News & Views On Foods

Friday, May 26, 2006

Food Irradiation

Most people naturally understand that food and radiation should never meet. But irradiated food is already on our supermarket shelves and may even be in your refrigerator. Most consumers are probably unaware that a growing portion of their food supply is at risk of exposure to potentially harmful sources of radiation, or that irradiated meat has been approved for the National School Lunch Program.

Food irradiation uses high-energy gamma rays, electron beams, or X-rays to break apart bacteria and insects that can hide in meat, grains, and other foods. Instead of addressing the unsanitary conditions of factory farms that cause many food-borne illnesses, the food industry sees this technology as a quick fix for the negative consequences of industrial livestock production. Moreover, the influence of the food industry on the U.S. Food and Drug Administration (FDA) has led to the legalization of several irradiated food items, including spices, produce, and meats.
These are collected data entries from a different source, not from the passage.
(* ===== verification/Boat.v ===== *)
(** * The programs of the boat, together

    The nodes that src/scripts/startup.sh starts and that are modelled elsewhere: radio
    receiver, waypoint manager, line planner, heading and sail control, ballast control,
    actuator node, state estimator and monitor.  Each is a [BoatNode]: what it does with a
    message or with a turn of its loop, and what it has published.  Between them are the
    queues: a handler may at any time get any message published so far on its queue, or a
    message from outside (the sensors on the CAN bus and the operator's web page).  What
    holds of every run is proved from what each node guarantees ([Guarantees]). *)

From Stdlib Require Import ZArith Lia Reals Lra.
From stdpp Require Import base list gmap relations.
From S2P Require Import Prelude Num NumR Vec Util Polygon Messages LineCost WaypointManager Ballast Scamp Simple StateEstimator Monitor Sbus LinePlan Pgn Can ActuatorBus.

#[local] Open Scope Z_scope.

(** A message, by the queue it is on. *)
Inductive BoatMsg (D : Type) :=
| MSbus (channels : list Z)                       (* sbus_value *)
| MControlMode (m : ControlMode)                  (* control_mode *)
| MHeadingCmd (m : HeadingCmd D)                  (* heading_cmd *)
| MSailCmd (manual : bool) (m : SailCmd D)        (* sail_cmd, manual_sail_cmd *)
| MRudderCmd (manual : bool) (m : RudderCmd D)    (* rudder_cmd, manual_rudder_cmd *)
| MBallastCmd (manual : bool) (m : BallastCmd D)  (* ballast_cmd, manual_ballast_cmd *)
| MRigidWingCmd (m : RigidWingCmd D)              (* rigid_wing_cmd *)
| MHeelCmd (h : D)                                (* heel_cmd *)
| MConsts (m : ControllerConstants D)             (* control_consts *)
| MZeroing (m : ZeroingConstants D)               (* zeroing_consts *)
| MInternal (m : InternalBoatState D)             (* internal_state *)
| MBoatState (m : BoatState D)                    (* boat_state *)
| MWind (w : vec3 D)                              (* wind *)
| MTrueWind (w : vec3 D)                          (* true_wind *)
| MTackerState (m : TackerState)                  (* tacker_state *)
| MWaypoints (m : WaypointList D)                 (* waypoints *)
| MObstacles (m : list (WaypointList D))          (* planner_obstacles *)
| MPlannerPoints (pts : list (vec2 D))            (* planner_points *)
| MChallenge (c : option ChallengeType)           (* challenge_control *)
| MVision (heading confidence : option D)         (* vision_data *)
| MSearchState (s : SearchSTATE)                  (* search_state *)
| MConnection (connected : bool)                  (* connection_status *)
| MRigidFeedback                                  (* rigid_wing_feedback *)
| MPwm (winch rudder ballast : Z)                 (* can65282 *)
| MStatus (s : SailbotStateMsg) (c : SailbotConnMsg) (* can65296, can65297 *)
| MVesselHeading (h : option D)                   (* can127250 *)
| MRateOfTurn (r : option D)                      (* can127251 *)
| MAttitude (pitch : option D)                    (* can127257 *)
| MPosition (lat lon : option D)                  (* can129025 *)
| MCogSog (cog sog : option D)                    (* can129026 *)
| MWindData (speed angle : option D) (ref : option WIND_REFERENCE) (* can130306 *)
| MAnalogPot (val : Z)                            (* can65281 *)
| MBallastState (heel ballast : option D).        (* can65285 *)
Arguments MSbus {D}. Arguments MControlMode {D}. Arguments MHeadingCmd {D}. Arguments MSailCmd {D}.
Arguments MRudderCmd {D}. Arguments MBallastCmd {D}. Arguments MRigidWingCmd {D}. Arguments MHeelCmd {D}.
Arguments MConsts {D}. Arguments MZeroing {D}. Arguments MInternal {D}. Arguments MBoatState {D}.
Arguments MWind {D}. Arguments MTrueWind {D}. Arguments MTackerState {D}. Arguments MWaypoints {D}.
Arguments MObstacles {D}. Arguments MPlannerPoints {D}. Arguments MChallenge {D}. Arguments MVision {D}.
Arguments MSearchState {D}. Arguments MConnection {D}. Arguments MRigidFeedback {D}. Arguments MPwm {D}.
Arguments MStatus {D}. Arguments MVesselHeading {D}. Arguments MRateOfTurn {D}. Arguments MAttitude {D}.
Arguments MPosition {D}. Arguments MCogSog {D}. Arguments MWindData {D}. Arguments MAnalogPot {D}.
Arguments MBallastState {D}.
(* ===== verification/Devices.v ===== *)
(** * Opening the devices

    The parts of src/sensor/read-sbus.cc, src/can/can.cc and src/rigid_wing/rigid_wing.cc
    that open and configure the serial port of the radio, the socket of the CAN bus and the
    socket that the wing connects to.  A system call is recorded with its arguments and
    takes its result from a list of answers, so that a theorem about all lists holds for
    every behaviour of the system; a call without an answer has not returned yet.  The flags
    of the system's header files are the class [SysFlags], with the bits they share. *)

From Stdlib Require Import ZArith Lia.
From stdpp Require Import base list.
From S2P Require Import Prelude.

#[local] Open Scope Z_scope.

(** ** Flags *)

Class SysFlags := {
  CBAUD : Z; BOTHER : Z; CSIZE : Z; CS8 : Z; CSTOPB : Z; PARENB : Z; PARODD : Z;
  IXON : Z; BRKINT : Z; ISIG : Z; ICANON : Z; ECHO : Z;
  O_NONBLOCK : Z;
}.

(** The masks of [c_cflag] are of different bits; the values of a field lie in its mask. *)
Class SysFlagsLaws (F : SysFlags) : Prop := {
  BOTHER_rate : Z.land BOTHER CBAUD = BOTHER;
  CS8_size : Z.land CS8 CSIZE = CS8;
  cflag_disjoint i j a b :
    [CBAUD; CSIZE; CSTOPB; PARENB; PARODD] !! i = Some a -> [CBAUD; CSIZE; CSTOPB; PARENB; PARODD] !! j = Some b ->
    (i < j)%nat -> Z.land a b = 0;
  iflag_disjoint : Z.land IXON BRKINT = 0;
}.

(** [struct termios2], without the control characters that are not set. *)
Record Termios := MkTermios {
  c_iflag : Z; c_oflag : Z; c_cflag : Z; c_lflag : Z;
  VMIN : Z; VTIME : Z;
  c_ispeed : Z; c_ospeed : Z;
}.

(** ** System calls *)

Inductive syscall :=
| SysOpen (name : list Z)
| SysTCGETS2 (fd : Z)
| SysTCSETS2 (fd : Z) (tio : Termios)
| SysSocketCan
| SysSocketTcp
| SysSIOCGIFINDEX (fd : Z)
| SysSleep (ms : Z)
| SysReceiveTimeout (fd sec usec : Z)
| SysReuseAddr (fd : Z)
| SysGetFlags (fd : Z)
| SysSetFlags (fd flags : Z)
| SysBindCan (fd ifindex : Z)
| SysBindTcp (fd port : Z)
| SysListen (fd backlog : Z).

(** The value returned, and what a call stores through a pointer. *)
Record answer := MkAnswer { ret : Z; ans_tio : Termios; ans_ifindex : Z }.

(** A failed [PCHECK], or a call that has not returned. *)
Inductive SetupErr := CheckFailed | NotReturned.

Record Sys := MkSys { answers : list answer; trace : list syscall }.
(** The guard, decision by decision, on the remaining profit the code
    computes. *)
Lemma f64_funding_guard_true_iff (tr : Trade) (ticker : TickInfo) (mark : float) :
  funding_guard cfg tr ticker mark = true <->
  enable_funding_guard cfg = true /\
  (0 <=? safe_float (ti_funding_rate ticker) 0)%float = false /\
  (remaining_profit_to_tp tr mark <=? 0)%float = false /\
  (remaining_profit_to_tp tr mark * funding_guard_ratio cfg
   <=? abs (tr_notional_usdt tr * safe_float (ti_funding_rate ticker) 0))%float = true.
Proof.
  unfold funding_guard, funding_pnl_short.
  destruct (enable_funding_guard cfg); simpl; [|intuition discriminate].
  destruct (0 <=? safe_float (ti_funding_rate ticker) 0)%float;
    [intuition discriminate|].
  destruct (remaining_profit_to_tp tr mark <=? 0)%float;
    [intuition discriminate|].
  intuition.
Qed.

(** With a quantity that is not negative, [max(0, (mark - tp) * qty)] is
    positive exactly when the remaining profit of the code is, and is then
    the same float. *)
Lemma f64_remaining_spec_agree (tr : Trade) (mark : float) :
  (0 <=? tr_qty tr)%float = true ->
  (0 <? spec_remaining tr mark)%float = (0 <? remaining_profit_to_tp tr mark)%float /\
  ((0 <? remaining_profit_to_tp tr mark)%float = true ->
     spec_remaining tr mark = remaining_profit_to_tp tr mark).
Proof.
  intros Hq. unfold spec_remaining, remaining_profit_to_tp, max.
  destruct (mark <=? tr_tp tr)%float eqn:Hle.
  - assert (Hp : (0 <? (mark - tr_tp tr) * tr_qty tr)%float = false)
      by (apply F64Facts.mul_not_pos; [apply F64Facts.sub_not_pos; exact Hle|exact Hq]).
    rewrite Hp. split; [reflexivity|]. intros H. discriminate H.
  - destruct (0 <? (mark - tr_tp tr) * tr_qty tr)%float eqn:Hp.
    + rewrite Hp. auto.
    + split; [reflexivity|]. intros H. discriminate H.
Qed.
Corporate food processors are eager to expand the use of food irradiation on a wide variety of ready-to-eat foods such as deli meats, hot dogs, snacks, packaged salads and baby food, claiming that the process kills organisms that cause spoilage and human disease. In fact, corporations see the use of irradiation as a means to increase their market shares in the international import and export trade and ultimately boost their profits. Despite the findings of well-respected international scientists that show irradiated foods may cause health impacts in people who eat them, key regulatory agencies and some members of Congress support the widespread use of irradiation.

New scientific evidence of the potentially harmful human health impacts of food irradiation has begun to emerge just as the food industry is pressing the government to expand its use. Internationally recognized scientists have presented a growing body of evidence indicating that foods created using this technology may not be safe to eat. Irradiating some types of foods, including ground beef products, can create potentially dangerous chemical byproducts and reduce the foods' nutritional value.

A thorough, independent scientific test commissioned by CFS revealed the presence of the chemicals known as 2-alkylcyclobutanones (2-ACBs) in three types of irradiated ground beef. Earlier research had discovered the cancer-promoting characteristic of 2-ACBs in the colons of rats. The ground beef testing was the first to demonstrate the presence of these risky chemicals in U.S. consumer products. Furthermore, one-third of earlier published studies that examined mutagenicity link the byproducts of irradiation to DNA damage.
Despite these troubling findings, Congress and the USDA are allowing school systems under the National School Lunch Program to serve irradiated food to a potential population of 27 million kids. This effectively makes school children human guinea pigs in the next round of food irradiation tests.


CFS seeks to force government agencies to take a precautionary approach to the untested process of irradiating the nation's food supply. CFS urges FDA to deny the industry's request to irradiate ready-to-eat foods (like packaged lunch meat, hotdogs and TV dinners) and to revoke its earlier approval of irradiated meat and other products. CFS is also working to reverse the government's decision to feed irradiated foods to schoolchildren through the National School Lunch Program.